A piece of sugar thrown into the water disappears after a while - it becomes invisible. But what do these familiar words mean?
The sweet taste of water and the smell that spread throughout the room clearly say that neither sugar nor the aromatic substances of the cologne disappeared. What happened to the dissolved sugar and evaporated cologne?
Similar questions arose before people as soon as they learned to reflect on the natural phenomena occurring around them. What happens to a liquid when it evaporates? Why do solids turn into liquids when heated and solidify again when cooled? How to explain that when heated, the bodies expand, increase in volume? All this required an answer, occupied the inquiring mind of man. And already many millennia ago the idea arose that all substances consist of the smallest and therefore invisible particles.
Dissolving, the substance breaks up into invisible particles, which are mixed with the same invisible particles of water. Particles of liquid come off its surface and fly away, scattering in the surrounding space - the liquid evaporates. The same thing happens with any vaporizing liquid.
In solids, the particles are firmly interconnected, but under the action of heat, the bond between them weakens and the solid turns into a liquid. Bodies expand when heated because the distance between the invisible particles of which they are composed increases.The assumption of such a “granular” structure of substances made it possible to explain very many and very different phenomena.
At first it was just a bold guess. In those days, science was still in its infancy and could neither prove the existence of invisible particles nor investigate them. But centuries passed, and the hunch turned into a strictly grounded scientific theory. Now the doctrine of invisible particles is the basis of all sciences of matter. Scientists have found completely indisputable evidence for the existence of these particles and developed ingenious, accurate and reliable ways to study them.

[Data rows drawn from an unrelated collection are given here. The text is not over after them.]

(* ===== verification/Workspace.v ===== *)
(** * Workspace transfer (internal/workspace: transfer.go, outputs.go, encryption.go, s3store.go)

    Capturing a guest's /workspace into a content-addressed store, and restoring it.

    - [Outputs]: which paths a capture excludes and keeps, the containment of
      archive members, and the diff of two revisions.
    - [Blobs]: the store interface, and the driver shared by the stores that keep
      chunks as blobs, in the clear or sealed.
    - [Envelope]: sealing with AES-256-GCM under nonces derived from digests; the
      encrypted directory store and the object store.
    - [Transfer]: Dehydrate and Hydrate over any store and any guest transport.
    - [Members]: which member names lead down from the directory.
    - [Stores]: the promise of a store ([FaithfulStore]), kept by the node's store
      and by every lawful store of blobs ([LawfulBlobs]), and the laws of the
      encrypted and the object store.
    - [Facts]: what is captured and that it comes back, containment, what a
      revision's digest names, and what a diff lists.
    - [WorkspaceExamples]: witnesses, and three behaviours at odds with the
      comments in the code. *)
From S2P Require Import Prelude GoLib GoFs Gcm Sha256 Cas Wire Host Vsock Verify.
#[local] Open Scope go_scope.

(** ** Names *)

Module Outputs.
Import Chunk Manifest.

Definition WorkspacePath : string := "/workspace".

Section names.
(** [strings.TrimSpace] of texts that are not ASCII. *)
Variable trim_other : string -> string.

(** normalizeCapturePath; the empty result stands for the whole workspace. *)
Definition normalizeCapturePath (p : string) : string :=
  let p := TrimSpace trim_other p in
  if String.eqb p EmptyString then EmptyString
  else
    let p := trim_prefix "/" (trim_prefix (WorkspacePath +:+ "/") (Clean p)) in
    if String.eqb p EmptyString || String.eqb p "." then EmptyString else p.

(** An empty entry or a root-only one is dropped. *)
Definition normalizeExcludes (paths : list string) : list string :=
  List.filter (fun p => negb (String.eqb p EmptyString)) (map normalizeCapturePath paths).

(** The subtrees of the outputs' paths, each once, in order. *)
Fixpoint capture_scan (seen : gset string) (paths : list string) : list string :=
  match paths with
  | [] => []
  | path :: paths =>
      let p := normalizeCapturePath path in
      if String.eqb p EmptyString then capture_scan seen paths
      else if decide (p ∈ seen) then capture_scan seen paths
      else p :: capture_scan ({[p]} ∪ seen) paths
  end.
Definition CapturePaths (outputs : list string) : list string := capture_scan ∅ outputs.

End names.

(** [name] is [e] or lies under it; excluded and underAnyPrefix are this for any
    of a list. *)
Definition under (e name : string) : bool := String.eqb name e || has_prefix (e +:+ "/") name.
Definition excluded (name : string) (excludes : list string) : bool := existsb (fun e => under e name) excludes.
Definition underAnyPrefix (name : string) (prefixes : list string) : bool := existsb (fun p => under p name) prefixes.

Definition FilterFiles (files : gmap string string) (capturePaths : list string) : gmap string string :=
  if (length capturePaths =? 0)%nat then files
  else filter (fun kv => underAnyPrefix kv.1 capturePaths = true) files.

Inductive join_error := EmptyMember | AbsoluteMember | EscapingMember | OutsideMember.
Definition safeJoin (dst name : string) : res join_error string :=
  if String.eqb name EmptyString then Err EmptyMember
  else if is_abs name then Err AbsoluteMember
  else
    let clean := Clean name in
    if String.eqb clean ".." || has_prefix "../" clean then Err EscapingMember
    else
      let joined := Join [dst; clean] in
      if negb (String.eqb joined dst) && negb (has_prefix (dst +:+ "/") joined) then Err OutsideMember
      else Ok joined.

(** *** The diff of two revisions *)

Export Control.
Definition diff_Empty (d : Diff) : bool :=
  (length (Added d) =? 0)%nat && (length (Removed d) =? 0)%nat && (length (Modified d) =? 0)%nat.

(** The chunk digests of a file, separated by bars. *)
Fixpoint sig_text (cs : list ChunkRef) : string :=
  match cs with
  | [] => EmptyString
  | [c] => Digest c
  | c :: cs => Digest c +:+ "|" +:+ sig_text cs
  end.
Definition chunkSig (m : Manifest) : gmap string string :=
  fold_left (fun out fe => <[Name fe := sig_text (Chunks fe)]> out) (Files m) ∅.

(** The lists are sorted, so the order of the range statements does not matter. *)
Definition DiffManifests (parent child : Manifest) : Diff :=
  let pf := chunkSig parent in
  let cf := chunkSig child in
  let names (m : gmap string string) := sort_strings (map fst (map_to_list m)) in
  mkDiff (names (filter (fun kv => pf !! kv.1 = None) cf))
         (names (filter (fun kv => cf !! kv.1 = None) pf))
         (names (filter (fun kv => is_Some (pf !! kv.1) /\ pf !! kv.1 <> Some kv.2) cf)).

End Outputs.

(** ** Stores *)

Module Blobs.
Import Chunk Manifest Store.

Inductive ws_error :=
| PlainStore (e : cas_error)
| BadDigestText | NotStored (what : string) | TooShort | AuthFailed | WrongDigest (got : string) | SealPanic
| PutFailed | Unreadable (path : string) | ShortRead (name : string) | NoFile (name : string) | BadManifestText
| ShardPanic | NoDestination | NoTempDir | TarFailed | BadTar | BadMember (e : Outputs.join_error) | MemberWrite
| UntarFailed | Cancelled.

(** cas.Metadata{} *)
Definition no_metadata : Metadata := MkMeta 0 EmptyString EmptyString EmptyString EmptyString 0.

(** The ChunkStore interface.  Files are read and written in the temporary
    directory, part of the file system the operations pass on. *)
Class ChunkStore (S : Type) := {
  cs_PutSnapshot : fs_t -> S -> gmap string string -> Metadata -> S * res ws_error Manifest;
  cs_GetManifest : S -> string -> res ws_error Manifest;
  cs_MaterializeFileTo : S -> fs_t -> string -> string -> string -> S * fs_t * res ws_error unit }.

(** The blobCAS and blobCASManifest interfaces; [None] of a seal is a panic. *)
Class BlobCAS (S : Type) := {
  hasBlob : S -> string -> bool;
  sealChunk : S -> string -> bytes -> option bytes;
  sealManifest : S -> string -> bytes -> option bytes;
  openChunk : S -> string -> bytes -> res ws_error bytes;
  putChunkBlob : S -> string -> bytes -> S * res ws_error unit;
  putManifestBlob : S -> string -> bytes -> S * res ws_error unit;
  getChunkBlob : S -> string -> res ws_error bytes;
  blob_GetManifest : S -> string -> res ws_error Manifest }.

Section driver.
Context {S : Type} {BC : BlobCAS S}.
(** Which destinations can be created, and which can be written to the end. *)
Variables create_ok sync_ok : string -> bool.

(** The loop of putFileBlobs over the references of a file; [data] is what is
    left to read. *)
Fixpoint put_refs (s : S) (name : string) (data : bytes) (cs : list ChunkRef) : S * res ws_error unit :=
  match cs with
  | [] => (s, Ok tt)
  | c :: cs =>
      let '(block, rest) := read_full (Size c) data in
      if Z.of_nat (length block) <? Size c then (s, Err (ShortRead name))
      else if hasBlob s (Digest c) then put_refs s name rest cs
      else
        match sealChunk s (Digest c) block with
        | None => (s, Err SealPanic)
        | Some atRest =>
            let '(s1, r) := putChunkBlob s (Digest c) atRest in
            match r with Err e => (s1, Err e) | Ok _ => put_refs s1 name rest cs end
        end
  end.

Definition putFileBlobs (fs : fs_t) (s : S) (srcPath : string) (fe : FileEntry) : S * res ws_error unit :=
  match read_file fs srcPath with
  | None => (s, Err (Unreadable srcPath))
  | Some data => put_refs s (Name fe) data (Chunks fe)
  end.

Fixpoint put_entries (fs : fs_t) (s : S) (files : gmap string string) (fes : list FileEntry) : S * res ws_error unit :=
  match fes with
  | [] => (s, Ok tt)
  | fe :: fes =>
      let '(s1, r) := putFileBlobs fs s (default EmptyString (files !! Name fe)) fe in
      match r with Err e => (s1, Err e) | Ok _ => put_entries fs s1 files fes end
  end.
Lemma handleRequest_silent r : calls_in not_sent (handle r).
Proof.
  destruct r; cbn [handleRequest];
    unfold handleExec, session_env, handleReadFile, handleWriteFile, handleListDir, done_or, handleConfigure, handleTarDir, tarDir, handleUntarDir,
      untarDir, handleNotifyForked, reseedCRNG, stepClock, writeForkGeneration, configureNetwork, writeResolvConf, signalUserspace, ask; walk.
Qed.

(** Requests that take the connection over, and those before the first one. *)
Definition takes_over (l : guest_line) : bool :=
  match l with
  | GRequest (AExecStream _ _ _ _ | ARunCode _ _ _ | APty _ _) => true
  | GNil type => streaming type
  | _ => false
  end.
Fixpoint before_stream (lines : list guest_line) : list guest_line :=
  match lines with l :: lines => if takes_over l then [] else l :: before_stream lines | [] => [] end.

(** The calls made for a line: those of handling it, and the answer they led to. *)
Definition answered {O} (h : env O) (conn : Z) (l : guest_line) (t : trace) : Prop :=
  exists calls resp x, t = calls ++ [Ev (CGuest (GReply conn (LResponse resp))) x] /\
  match l with
  | GRequest r => Forall (fun e => not_sent (ev_call e)) calls /\ exists g o g' o', run h (handle r) g o = (resp, g', o', calls)
  | _ => calls = [] /\ ar_OK resp = false
  end.

(** Answers go to the connection alone. *)
Definition to_conn (conn : Z) (c : call) : Prop := match c with CGuest (GReply c' _) => c' = conn | _ => True end.
#[local] Hint Extern 1 (to_conn _ _) => (exact I || reflexivity) : prog.

Lemma emit_all_to conn fs : calls_in (to_conn conn) (emit_all conn fs).
Proof. induction fs as [|f fs IH]; [exact I|]. cbn [emit_all]. unfold emit, ask. walk. Qed.
Lemma silent_to {A} conn (p : prog agent A) : calls_in not_sent p -> calls_in (to_conn conn) p.
Proof. apply calls_mono. intros c. destruct c; try done. by match goal with q : gcall |- _ => destruct q end. Qed.
#[local] Hint Resolve emit_all_to : prog.
Lemma errorFrames_to conn msg : calls_in (to_conn conn) (errorFrames payload conn msg).
Proof. apply emit_all_to. Qed.
Lemma ensureStarted_to conn python driver : calls_in (to_conn conn) (ensureStarted python driver).
Proof. apply silent_to, ensureStarted_silent. Qed.
Lemma kernel_events_to fuel conn : calls_in (to_conn conn) (kernel_events payload fuel conn).
Proof.
  induction fuel as [|fuel IH]; [exact I|]. cbn [kernel_events]. unfold ask, emit, errorFrames. walk; unfold ask; walk; exact IH.
Qed.
Lemma pty_output_to conn chunks : calls_in (to_conn conn) (pty_output conn chunks).
Proof. induction chunks as [|c chunks IH]; [exact I|]. cbn [pty_output]. unfold pty_line, ask. walk. Qed.
#[local] Hint Resolve errorFrames_to ensureStarted_to kernel_events_to pty_output_to : prog.
(** C3. A workspace goes from one guest to another as it is.  A sandbox's workspace is
    dehydrated over the connection to its agent and hydrated over the connection to
    another one, whose workspace is empty: both succeed, and afterwards the second
    guest has below its workspace exactly the first one's regular files that are not
    excluded and lie under a captured path, with the same bytes, and elsewhere the
    files it had. *)
Theorem workspace_travels conn conn' excl paths (g : G) sta stb :
  let src := lk_guest sta in let dst := lk_guest stb in
  let archived := archive src root in
  let sel := select paths (contents (normalizeExcludes trim excl) (map host_member archived)) in
  tree_ok src -> root ∈ t_dirs src -> lk_lines sta = [] ->
  (forall rel b, t_files src !! (root ++ rel) = Some b -> is_ascii (join_byte slash rel) = true /\ Z.of_nat (length b) <= Vsock.MaxTarBytes) ->
  untar_h (mktar_g archived) = (map host_member archived, true) -> Z.of_nat (String.length (mktar_g archived)) <= Vsock.MaxTarBytes ->
  (forall fs files, (forall n, file_data fs files n = sel !! n) -> storable fs files -> takes (getS g) fs files) ->
  tree_ok dst -> (forall r, t_files dst !! (root ++ r) = None) -> (forall x r, root ++ x :: r ∉ t_dirs dst) -> lk_lines stb = [] ->
  untar_g (mktar_h (members_of sel)) = (map guest_member (members_of sel), None) -> Z.of_nat (String.length (mktar_h (members_of sel))) <= Vsock.MaxTarBytes ->
  exists g1 sta' t1 g2 stb' t2,
    run linked (DehydrateTo (VT := vsock_transport conn) trim untar_h yes false excl paths) g sta = (Ok (revision sel), g1, sta', t1) /\
    run linked (HydrateFrom (VT := vsock_transport conn') mktar_h true false (revision sel)) g1 stb = (Ok tt, g2, stb', t2) /\
    forall p, t_files (lk_guest stb') !! p =
      if is_prefix root p
      then (if selected (normalizeExcludes trim excl) paths (join_byte slash (drop 1 p)) then t_files src !! p else None)
      else t_files dst !! p.
Proof using FS temp.
  intros src dst archived sel Hsrc Hroot Hla Hsz Hun Hlen Htakes Hdst Hdf Hdd Hlb Hun' Hlen'.
  destruct (TarDir_run conn g sta Hsrc Hroot Hla Hlen) as (st1 & tr1 & Etar & _).
  destruct (dehydrate_run conn excl paths g sta st1 tr1 _ Etar) as (es & [Hes Hne] & Hde).
  destruct (capture_spec trim untar_h es (getS g) (mktar_g archived) (map host_member archived) excl paths Hes Hne Hun
    (archive_lands src _ Hsrc Hroot) (archive_sized src _ Hsrc Hroot Hsz) Htakes) as (s' & fs & files & Hcap & Hfd & Hst & _ & Hk & Hgood).
  destruct (Hde _ _ Hcap) as (sta' & t1 & Hrun1). fold sel in Hrun1, Hfd, Hk.
  destruct (hydrate_run conn' (revision sel) (setS s' g) stb (Validate_digest _)) as (es' & o1 & [Hes' Hne'] & Hhy).
  assert (forall n, is_Some (sel !! n) -> good n) as Hg by (intros n [b Hb%select_sub]; apply Hgood; by exists b).
  destruct (restore_spec mktar_h es' s' sel fs files Hes' Hne' Hfd Hst Hg Hk) as [s'' Hre].
  set (l := sort_by (fun a b => walk_less (clean_elems a.1) (clean_elems b.1)) (map_to_list sel)).
  assert (l ≡ₚ map_to_list sel) as Hl by apply sort_by_perm.
  assert (Forall fits_tar l) as Hfit by (apply (sel_fits src (normalizeExcludes trim excl) paths); [done..|]; intros rel b Hb; by destruct (Hsz rel b Hb)).
  assert (map guest_member (members_of sel) = map (fun nb => guest_member (mkMember true nb.1 nb.2)) l) as El by (unfold members_of; by rewrite map_map).
  rewrite El in Hun'. cbv zeta in Hhy. rewrite getS_setS in Hhy.
  destruct (UntarDir_run conn' (setS s'' (setS s' g)) (mkLink o1 (lk_guest stb) (lk_agent stb) (lk_lines stb) (lk_calls stb)) l (mktar_h (members_of sel)))
    as (st2 & tr2 & Eun & Hfiles); [done..| |done|done|]. { by apply (sel_apart src (normalizeExcludes trim excl) paths). }
  destruct (Hhy _ _ Hre _ _ Eun) as (stb' & t2 & Hrun2 & Hst2). exists (setS s' g), sta', t1, (setS s'' (setS s' g)), stb', t2.
  split; [done|]. split; [done|]. intros p. rewrite Hst2, Hfiles. by apply (arrived_files src dst (normalizeExcludes trim excl) paths).
Qed.
End journey.
End Journey.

So, sugar thrown into water breaks up into invisible particles. These particles are called molecules. The molecules are very small. Measuring them with the usual measures of length - centimeters or millimeters - is the same as measuring the thickness of the hair in kilometers. In the world of invisible particles, their units are accepted. This measure of length is called an Angstrom (by the name of the scientist who applied it) and is designated A. It is equal to a hundred millionth of a centimeter.
The number of molecules even in a tiny speck of matter is huge. Imagine that you threw one single grain of granulated sugar into Lake Baikal. If you now thoroughly “stir” the lake so that the sugar molecules are evenly distributed throughout its volume, then in every liter of Baikal water there will be more than two hundred sugar molecules. And if the molecules that make up the same tiny crystal could be distributed equally to all the people living on earth, then each would have got two billion molecules.
Why are the properties of substances different?
We know a lot of different substances: salt, chalk, sugar, water, copper, iron, alcohol, vinegar and so on. We distinguish these substances in appearance, taste, smell and other characteristic signs, properties. The question arises: why are the properties of substances different? Why, for example, is alcohol flammable and water not combustible? Why is sugar charred when heated, but not salt?
If we could consider molecules enlarged tens of millions of times, we would see that the molecules, no matter how small, are built, in turn, from even smaller particles - atoms. The atoms that make up the molecule are closely interconnected and arranged in a specific order.
Compare a water molecule with a sugar molecule
A water molecule consists of only three atoms, and in a very complex sugar molecule there are much more, the sizes of these molecules, their weight, the mutual arrangement of atoms in them are different. This is the reason for the difference between substances; their properties are different because each substance consists of different molecules than all other substances. And only as long as the molecules of the substance remain unchanged, until their structure changes, the substance remains itself.
When we dissolve sugar, we break it down into separate molecules, but do not destroy it, do not damage the molecules themselves, and sugar remains sugar, retains its properties (for example, sweet taste). Well, and if you go further and break up the molecules? What will become of sugar then?
Well, it can be done!
To do this, just heat the sugar. It will melt, darken, unpleasantly smelling gases will be emitted from it, and soon only a little light porous coal will remain from sugar.Under the influence of high temperature, sugar molecules break down, and sugar turns into several other substances, whose properties are completely different from those of sugar. Some of them fly away in the form of vapors and gases, while others remain in the form of a carbonaceous residue. The destruction of molecules led to the destruction of sugar, to its transformation into other substances.
Molecules are not just negligible grains or droplets of a substance that differ from large pieces and droplets only in size. There is a significant difference between the smallest grain of a substance, consisting of only a few molecules, and a molecule: a grain can be divided into parts without destroying the substance itself, this cannot be done with a molecule.